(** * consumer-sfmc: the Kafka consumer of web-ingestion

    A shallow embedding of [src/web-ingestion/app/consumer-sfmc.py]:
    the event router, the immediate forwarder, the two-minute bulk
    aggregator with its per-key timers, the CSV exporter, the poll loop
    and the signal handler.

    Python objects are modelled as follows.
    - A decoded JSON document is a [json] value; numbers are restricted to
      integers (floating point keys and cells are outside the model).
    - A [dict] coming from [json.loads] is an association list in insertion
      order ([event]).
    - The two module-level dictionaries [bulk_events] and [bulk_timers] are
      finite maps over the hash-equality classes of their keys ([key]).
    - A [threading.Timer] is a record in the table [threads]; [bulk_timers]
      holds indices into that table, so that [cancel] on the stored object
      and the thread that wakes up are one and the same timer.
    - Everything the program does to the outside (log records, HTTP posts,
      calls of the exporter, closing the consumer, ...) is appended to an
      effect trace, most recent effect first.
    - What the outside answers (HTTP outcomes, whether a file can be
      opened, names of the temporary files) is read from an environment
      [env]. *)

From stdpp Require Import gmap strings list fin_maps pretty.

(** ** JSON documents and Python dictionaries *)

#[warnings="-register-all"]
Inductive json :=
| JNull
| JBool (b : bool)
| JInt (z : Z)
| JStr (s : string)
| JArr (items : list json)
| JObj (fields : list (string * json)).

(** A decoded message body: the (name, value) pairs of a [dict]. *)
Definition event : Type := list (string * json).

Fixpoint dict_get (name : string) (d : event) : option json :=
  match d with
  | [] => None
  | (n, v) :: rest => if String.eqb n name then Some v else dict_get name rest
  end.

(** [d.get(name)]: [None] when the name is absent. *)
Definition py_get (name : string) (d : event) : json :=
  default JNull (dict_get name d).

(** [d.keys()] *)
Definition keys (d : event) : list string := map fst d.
^^^^^^^^
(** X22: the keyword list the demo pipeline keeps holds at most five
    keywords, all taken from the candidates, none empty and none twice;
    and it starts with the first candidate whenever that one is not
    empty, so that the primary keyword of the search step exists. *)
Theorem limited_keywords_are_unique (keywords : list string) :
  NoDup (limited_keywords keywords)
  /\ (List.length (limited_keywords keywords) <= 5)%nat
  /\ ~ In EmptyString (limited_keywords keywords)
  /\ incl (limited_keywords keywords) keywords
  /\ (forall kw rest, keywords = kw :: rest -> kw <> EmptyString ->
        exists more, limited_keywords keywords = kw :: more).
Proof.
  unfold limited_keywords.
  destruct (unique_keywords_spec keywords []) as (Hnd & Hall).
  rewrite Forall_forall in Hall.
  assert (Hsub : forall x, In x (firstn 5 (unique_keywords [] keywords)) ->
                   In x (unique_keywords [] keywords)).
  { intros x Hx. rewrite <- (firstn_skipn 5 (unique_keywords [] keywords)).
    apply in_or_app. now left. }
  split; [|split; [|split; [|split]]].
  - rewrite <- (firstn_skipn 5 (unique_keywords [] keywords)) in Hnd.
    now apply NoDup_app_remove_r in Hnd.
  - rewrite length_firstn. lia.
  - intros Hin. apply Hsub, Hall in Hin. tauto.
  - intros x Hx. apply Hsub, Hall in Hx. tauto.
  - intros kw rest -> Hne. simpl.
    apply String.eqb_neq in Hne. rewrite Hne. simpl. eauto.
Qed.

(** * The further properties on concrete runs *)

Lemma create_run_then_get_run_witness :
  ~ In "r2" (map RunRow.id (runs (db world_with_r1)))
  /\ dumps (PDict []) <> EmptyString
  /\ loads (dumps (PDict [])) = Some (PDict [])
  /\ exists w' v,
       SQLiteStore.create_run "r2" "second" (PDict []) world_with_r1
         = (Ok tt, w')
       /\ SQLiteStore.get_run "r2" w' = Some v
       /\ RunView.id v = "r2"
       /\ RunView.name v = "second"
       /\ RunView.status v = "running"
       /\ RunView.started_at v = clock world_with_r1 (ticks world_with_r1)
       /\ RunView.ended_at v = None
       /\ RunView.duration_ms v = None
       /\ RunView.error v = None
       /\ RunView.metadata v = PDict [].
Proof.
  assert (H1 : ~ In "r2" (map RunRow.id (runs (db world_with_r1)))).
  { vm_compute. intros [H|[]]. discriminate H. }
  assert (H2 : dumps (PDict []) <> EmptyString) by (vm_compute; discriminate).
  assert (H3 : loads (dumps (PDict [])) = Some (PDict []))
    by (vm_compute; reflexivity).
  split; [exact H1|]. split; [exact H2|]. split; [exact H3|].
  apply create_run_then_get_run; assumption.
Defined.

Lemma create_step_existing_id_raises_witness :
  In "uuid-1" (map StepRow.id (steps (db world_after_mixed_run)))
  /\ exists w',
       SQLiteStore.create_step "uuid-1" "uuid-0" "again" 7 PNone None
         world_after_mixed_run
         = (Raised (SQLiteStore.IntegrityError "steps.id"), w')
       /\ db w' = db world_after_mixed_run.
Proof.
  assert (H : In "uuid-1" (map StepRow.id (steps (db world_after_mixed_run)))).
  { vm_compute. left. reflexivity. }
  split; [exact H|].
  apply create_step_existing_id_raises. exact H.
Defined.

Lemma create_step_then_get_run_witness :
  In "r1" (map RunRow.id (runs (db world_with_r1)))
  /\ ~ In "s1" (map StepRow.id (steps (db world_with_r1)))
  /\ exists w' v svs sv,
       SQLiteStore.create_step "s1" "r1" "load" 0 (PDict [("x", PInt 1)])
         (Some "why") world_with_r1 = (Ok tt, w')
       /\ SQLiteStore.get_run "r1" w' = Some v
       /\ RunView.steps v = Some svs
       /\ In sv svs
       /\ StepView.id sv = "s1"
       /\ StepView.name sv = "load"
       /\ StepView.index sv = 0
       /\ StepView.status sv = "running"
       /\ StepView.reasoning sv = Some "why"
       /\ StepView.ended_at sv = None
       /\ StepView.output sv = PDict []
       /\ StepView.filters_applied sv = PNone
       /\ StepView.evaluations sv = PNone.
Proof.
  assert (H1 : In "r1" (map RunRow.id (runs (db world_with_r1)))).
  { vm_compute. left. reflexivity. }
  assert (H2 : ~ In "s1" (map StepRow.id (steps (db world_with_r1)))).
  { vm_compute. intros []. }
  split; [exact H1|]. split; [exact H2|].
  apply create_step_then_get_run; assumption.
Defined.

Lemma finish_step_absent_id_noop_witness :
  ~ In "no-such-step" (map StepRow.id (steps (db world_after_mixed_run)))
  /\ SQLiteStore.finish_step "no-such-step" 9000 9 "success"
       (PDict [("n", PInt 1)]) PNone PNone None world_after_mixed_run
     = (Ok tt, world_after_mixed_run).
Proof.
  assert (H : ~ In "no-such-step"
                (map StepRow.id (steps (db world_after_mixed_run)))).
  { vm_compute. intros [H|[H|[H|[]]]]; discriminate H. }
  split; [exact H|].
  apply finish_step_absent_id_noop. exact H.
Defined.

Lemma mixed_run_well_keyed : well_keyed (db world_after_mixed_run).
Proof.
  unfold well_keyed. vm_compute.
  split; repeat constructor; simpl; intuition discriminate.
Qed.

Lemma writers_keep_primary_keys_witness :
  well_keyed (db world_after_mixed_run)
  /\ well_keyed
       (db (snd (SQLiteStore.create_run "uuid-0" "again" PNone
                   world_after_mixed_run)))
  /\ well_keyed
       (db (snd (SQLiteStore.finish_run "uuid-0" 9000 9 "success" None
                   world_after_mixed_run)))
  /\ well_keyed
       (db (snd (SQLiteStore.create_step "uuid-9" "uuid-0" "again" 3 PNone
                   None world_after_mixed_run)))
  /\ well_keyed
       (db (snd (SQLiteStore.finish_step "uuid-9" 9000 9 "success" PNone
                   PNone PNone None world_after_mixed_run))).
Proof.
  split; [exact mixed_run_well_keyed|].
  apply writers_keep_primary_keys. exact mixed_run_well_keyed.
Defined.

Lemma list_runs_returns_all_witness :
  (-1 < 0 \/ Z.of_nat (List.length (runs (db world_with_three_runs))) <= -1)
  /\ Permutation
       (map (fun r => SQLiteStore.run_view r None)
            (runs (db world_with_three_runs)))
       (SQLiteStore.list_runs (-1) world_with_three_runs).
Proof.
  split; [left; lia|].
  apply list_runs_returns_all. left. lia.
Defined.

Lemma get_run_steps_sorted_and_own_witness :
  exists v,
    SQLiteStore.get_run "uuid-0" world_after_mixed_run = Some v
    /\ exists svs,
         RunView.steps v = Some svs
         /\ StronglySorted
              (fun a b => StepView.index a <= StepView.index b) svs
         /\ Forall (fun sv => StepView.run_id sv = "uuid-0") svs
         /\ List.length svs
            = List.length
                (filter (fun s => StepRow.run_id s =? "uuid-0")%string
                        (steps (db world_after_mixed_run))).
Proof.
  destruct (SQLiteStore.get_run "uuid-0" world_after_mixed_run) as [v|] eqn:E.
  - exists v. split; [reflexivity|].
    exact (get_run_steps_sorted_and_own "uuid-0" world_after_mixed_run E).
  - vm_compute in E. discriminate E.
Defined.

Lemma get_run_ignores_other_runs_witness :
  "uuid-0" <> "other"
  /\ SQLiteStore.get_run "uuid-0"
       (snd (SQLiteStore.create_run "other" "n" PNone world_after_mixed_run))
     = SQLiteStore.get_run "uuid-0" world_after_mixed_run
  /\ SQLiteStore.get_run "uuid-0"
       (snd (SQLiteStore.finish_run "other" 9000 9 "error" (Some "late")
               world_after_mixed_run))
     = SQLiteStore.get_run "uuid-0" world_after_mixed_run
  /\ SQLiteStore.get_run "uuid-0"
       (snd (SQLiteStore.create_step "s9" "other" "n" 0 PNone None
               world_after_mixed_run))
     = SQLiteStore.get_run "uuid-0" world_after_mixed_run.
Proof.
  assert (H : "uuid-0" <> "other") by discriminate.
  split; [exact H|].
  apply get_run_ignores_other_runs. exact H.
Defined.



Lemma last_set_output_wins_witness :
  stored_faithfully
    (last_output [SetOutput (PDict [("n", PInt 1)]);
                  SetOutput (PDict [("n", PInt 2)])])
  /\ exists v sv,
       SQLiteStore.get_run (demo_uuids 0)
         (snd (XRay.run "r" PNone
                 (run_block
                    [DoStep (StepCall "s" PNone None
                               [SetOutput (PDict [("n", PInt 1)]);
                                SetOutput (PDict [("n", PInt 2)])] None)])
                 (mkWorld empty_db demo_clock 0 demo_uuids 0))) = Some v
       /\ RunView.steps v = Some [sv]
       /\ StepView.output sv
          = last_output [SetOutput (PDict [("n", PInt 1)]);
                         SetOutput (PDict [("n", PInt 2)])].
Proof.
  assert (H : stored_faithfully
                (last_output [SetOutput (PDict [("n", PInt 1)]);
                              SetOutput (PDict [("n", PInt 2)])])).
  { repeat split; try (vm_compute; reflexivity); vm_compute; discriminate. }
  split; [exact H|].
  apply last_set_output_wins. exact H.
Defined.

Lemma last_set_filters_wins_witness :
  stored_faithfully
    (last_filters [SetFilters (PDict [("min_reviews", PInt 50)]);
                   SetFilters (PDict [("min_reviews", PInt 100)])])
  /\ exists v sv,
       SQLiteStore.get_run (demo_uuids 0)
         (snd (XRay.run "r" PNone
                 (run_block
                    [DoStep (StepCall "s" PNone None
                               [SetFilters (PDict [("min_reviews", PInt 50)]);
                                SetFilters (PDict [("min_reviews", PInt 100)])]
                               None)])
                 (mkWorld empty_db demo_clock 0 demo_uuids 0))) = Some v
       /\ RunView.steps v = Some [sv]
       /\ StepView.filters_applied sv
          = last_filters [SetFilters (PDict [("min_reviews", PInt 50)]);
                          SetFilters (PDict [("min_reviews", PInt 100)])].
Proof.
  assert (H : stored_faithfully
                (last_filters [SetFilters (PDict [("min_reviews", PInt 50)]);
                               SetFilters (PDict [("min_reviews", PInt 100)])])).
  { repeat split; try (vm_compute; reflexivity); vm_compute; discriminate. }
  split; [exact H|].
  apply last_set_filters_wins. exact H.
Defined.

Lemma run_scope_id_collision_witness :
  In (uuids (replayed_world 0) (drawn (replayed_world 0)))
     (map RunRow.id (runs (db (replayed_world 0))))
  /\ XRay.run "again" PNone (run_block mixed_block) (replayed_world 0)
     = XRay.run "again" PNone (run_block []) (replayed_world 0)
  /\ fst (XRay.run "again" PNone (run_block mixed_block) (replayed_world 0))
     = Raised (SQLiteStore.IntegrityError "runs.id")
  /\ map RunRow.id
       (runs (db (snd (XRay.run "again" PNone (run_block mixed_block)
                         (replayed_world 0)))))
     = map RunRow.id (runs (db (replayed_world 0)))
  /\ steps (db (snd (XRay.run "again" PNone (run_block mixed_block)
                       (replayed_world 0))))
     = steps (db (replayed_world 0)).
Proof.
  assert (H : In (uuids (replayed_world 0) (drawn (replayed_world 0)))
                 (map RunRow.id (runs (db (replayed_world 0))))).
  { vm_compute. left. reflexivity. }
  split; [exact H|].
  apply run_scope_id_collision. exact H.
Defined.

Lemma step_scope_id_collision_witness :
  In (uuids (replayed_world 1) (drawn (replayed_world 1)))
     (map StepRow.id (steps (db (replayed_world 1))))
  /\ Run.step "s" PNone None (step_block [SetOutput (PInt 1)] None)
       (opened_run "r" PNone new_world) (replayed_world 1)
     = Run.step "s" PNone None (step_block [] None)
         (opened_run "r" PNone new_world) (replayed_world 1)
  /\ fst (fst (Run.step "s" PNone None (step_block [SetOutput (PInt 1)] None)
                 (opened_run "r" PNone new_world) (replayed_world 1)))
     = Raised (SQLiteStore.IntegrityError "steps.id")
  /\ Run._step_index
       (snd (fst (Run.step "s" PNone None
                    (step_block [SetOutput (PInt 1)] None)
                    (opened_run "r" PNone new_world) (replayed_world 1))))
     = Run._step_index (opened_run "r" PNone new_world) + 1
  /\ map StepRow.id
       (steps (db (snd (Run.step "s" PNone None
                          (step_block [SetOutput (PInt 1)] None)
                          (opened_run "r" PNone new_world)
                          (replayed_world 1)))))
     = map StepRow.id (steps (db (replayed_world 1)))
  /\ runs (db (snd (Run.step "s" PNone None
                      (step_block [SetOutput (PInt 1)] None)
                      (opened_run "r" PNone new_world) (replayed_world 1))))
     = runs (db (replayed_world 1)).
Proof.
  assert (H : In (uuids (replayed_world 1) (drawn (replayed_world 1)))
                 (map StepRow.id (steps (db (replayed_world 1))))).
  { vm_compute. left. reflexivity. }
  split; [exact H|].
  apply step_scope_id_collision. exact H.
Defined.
^^^^^^^^
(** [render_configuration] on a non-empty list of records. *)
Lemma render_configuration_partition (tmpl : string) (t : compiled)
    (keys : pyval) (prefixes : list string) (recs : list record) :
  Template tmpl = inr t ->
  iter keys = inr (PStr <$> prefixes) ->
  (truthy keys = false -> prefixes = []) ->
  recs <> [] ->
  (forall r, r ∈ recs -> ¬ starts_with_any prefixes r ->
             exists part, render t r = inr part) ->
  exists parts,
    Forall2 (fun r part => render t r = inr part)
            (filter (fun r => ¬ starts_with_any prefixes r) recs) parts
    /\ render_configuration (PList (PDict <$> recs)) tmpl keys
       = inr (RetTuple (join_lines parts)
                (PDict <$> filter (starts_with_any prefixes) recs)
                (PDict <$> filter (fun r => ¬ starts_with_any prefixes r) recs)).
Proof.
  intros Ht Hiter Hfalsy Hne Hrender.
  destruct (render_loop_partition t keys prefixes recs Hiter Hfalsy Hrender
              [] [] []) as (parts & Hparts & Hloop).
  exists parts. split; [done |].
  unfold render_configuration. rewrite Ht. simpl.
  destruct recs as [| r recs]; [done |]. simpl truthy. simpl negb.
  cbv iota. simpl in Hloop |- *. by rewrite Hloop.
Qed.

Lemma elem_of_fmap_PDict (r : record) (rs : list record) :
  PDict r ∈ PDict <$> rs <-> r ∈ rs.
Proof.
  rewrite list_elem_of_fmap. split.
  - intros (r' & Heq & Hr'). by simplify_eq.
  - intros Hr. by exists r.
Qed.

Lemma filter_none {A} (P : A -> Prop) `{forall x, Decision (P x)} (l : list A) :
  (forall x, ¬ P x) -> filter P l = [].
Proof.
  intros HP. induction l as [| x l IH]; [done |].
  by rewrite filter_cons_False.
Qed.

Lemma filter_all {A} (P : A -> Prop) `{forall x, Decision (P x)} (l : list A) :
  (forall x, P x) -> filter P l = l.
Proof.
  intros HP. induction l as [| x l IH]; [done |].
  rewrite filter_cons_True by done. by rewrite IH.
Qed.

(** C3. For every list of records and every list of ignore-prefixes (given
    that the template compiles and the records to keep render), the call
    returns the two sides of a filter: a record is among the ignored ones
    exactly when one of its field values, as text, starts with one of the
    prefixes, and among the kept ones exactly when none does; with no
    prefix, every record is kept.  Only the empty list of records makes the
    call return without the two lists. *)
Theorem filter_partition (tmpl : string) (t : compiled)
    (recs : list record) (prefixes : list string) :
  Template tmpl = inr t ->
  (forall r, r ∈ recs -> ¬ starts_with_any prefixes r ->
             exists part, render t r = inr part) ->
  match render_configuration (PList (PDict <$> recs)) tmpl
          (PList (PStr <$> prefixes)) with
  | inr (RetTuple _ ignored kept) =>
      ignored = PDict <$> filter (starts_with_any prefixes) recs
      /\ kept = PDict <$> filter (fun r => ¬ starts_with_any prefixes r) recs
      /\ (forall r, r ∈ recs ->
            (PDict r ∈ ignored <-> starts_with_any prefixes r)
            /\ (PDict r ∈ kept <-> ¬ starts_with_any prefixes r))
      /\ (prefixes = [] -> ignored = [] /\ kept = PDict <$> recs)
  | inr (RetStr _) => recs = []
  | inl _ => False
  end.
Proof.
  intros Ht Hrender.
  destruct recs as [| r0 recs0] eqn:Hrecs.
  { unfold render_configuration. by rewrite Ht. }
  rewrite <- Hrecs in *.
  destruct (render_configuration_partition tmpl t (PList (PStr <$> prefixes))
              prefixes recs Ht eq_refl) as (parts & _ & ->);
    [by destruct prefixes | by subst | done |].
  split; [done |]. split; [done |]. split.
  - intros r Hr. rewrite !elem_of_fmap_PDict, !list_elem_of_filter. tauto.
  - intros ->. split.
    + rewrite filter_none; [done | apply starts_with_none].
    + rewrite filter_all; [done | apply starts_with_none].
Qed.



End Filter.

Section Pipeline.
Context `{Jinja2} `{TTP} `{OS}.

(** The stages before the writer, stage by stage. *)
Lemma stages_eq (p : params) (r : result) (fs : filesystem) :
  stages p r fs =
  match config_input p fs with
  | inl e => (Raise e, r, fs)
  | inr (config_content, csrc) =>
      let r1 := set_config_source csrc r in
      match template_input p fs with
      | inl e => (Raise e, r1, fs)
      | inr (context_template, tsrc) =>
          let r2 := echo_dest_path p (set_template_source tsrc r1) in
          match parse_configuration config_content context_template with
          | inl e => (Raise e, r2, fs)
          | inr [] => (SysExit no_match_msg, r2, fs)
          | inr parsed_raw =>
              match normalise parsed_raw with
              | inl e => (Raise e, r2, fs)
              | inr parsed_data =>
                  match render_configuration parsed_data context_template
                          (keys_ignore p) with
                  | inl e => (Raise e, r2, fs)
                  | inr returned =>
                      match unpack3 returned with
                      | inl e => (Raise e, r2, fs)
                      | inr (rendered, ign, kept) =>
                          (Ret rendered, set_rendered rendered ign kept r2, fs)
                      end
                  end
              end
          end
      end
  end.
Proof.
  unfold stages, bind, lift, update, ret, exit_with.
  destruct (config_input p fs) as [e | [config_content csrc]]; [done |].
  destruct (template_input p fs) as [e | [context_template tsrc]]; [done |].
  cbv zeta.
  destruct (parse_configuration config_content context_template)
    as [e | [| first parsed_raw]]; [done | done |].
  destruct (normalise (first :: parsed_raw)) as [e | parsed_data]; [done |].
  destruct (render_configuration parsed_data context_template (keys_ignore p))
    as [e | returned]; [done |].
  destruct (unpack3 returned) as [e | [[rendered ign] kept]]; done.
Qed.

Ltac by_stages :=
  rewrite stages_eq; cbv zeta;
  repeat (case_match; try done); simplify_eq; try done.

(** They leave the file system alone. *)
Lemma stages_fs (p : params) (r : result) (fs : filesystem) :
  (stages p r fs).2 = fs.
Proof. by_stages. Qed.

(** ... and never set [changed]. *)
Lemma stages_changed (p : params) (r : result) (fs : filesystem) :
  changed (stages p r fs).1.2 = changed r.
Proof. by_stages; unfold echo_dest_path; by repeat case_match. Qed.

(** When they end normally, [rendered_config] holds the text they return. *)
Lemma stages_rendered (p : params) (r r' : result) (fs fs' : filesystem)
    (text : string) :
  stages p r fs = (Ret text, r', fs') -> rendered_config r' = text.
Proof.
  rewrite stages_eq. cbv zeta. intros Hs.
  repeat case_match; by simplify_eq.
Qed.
^^^^^^^^
• **Task objective**
Only the lines that contain the word "holds" should be copied from the material.

• **Solution to this task**
      holds indices into that table, so that [cancel] on the stored object
(** X22: the keyword list the demo pipeline keeps holds at most five
(** When they end normally, [rendered_config] holds the text they return. *)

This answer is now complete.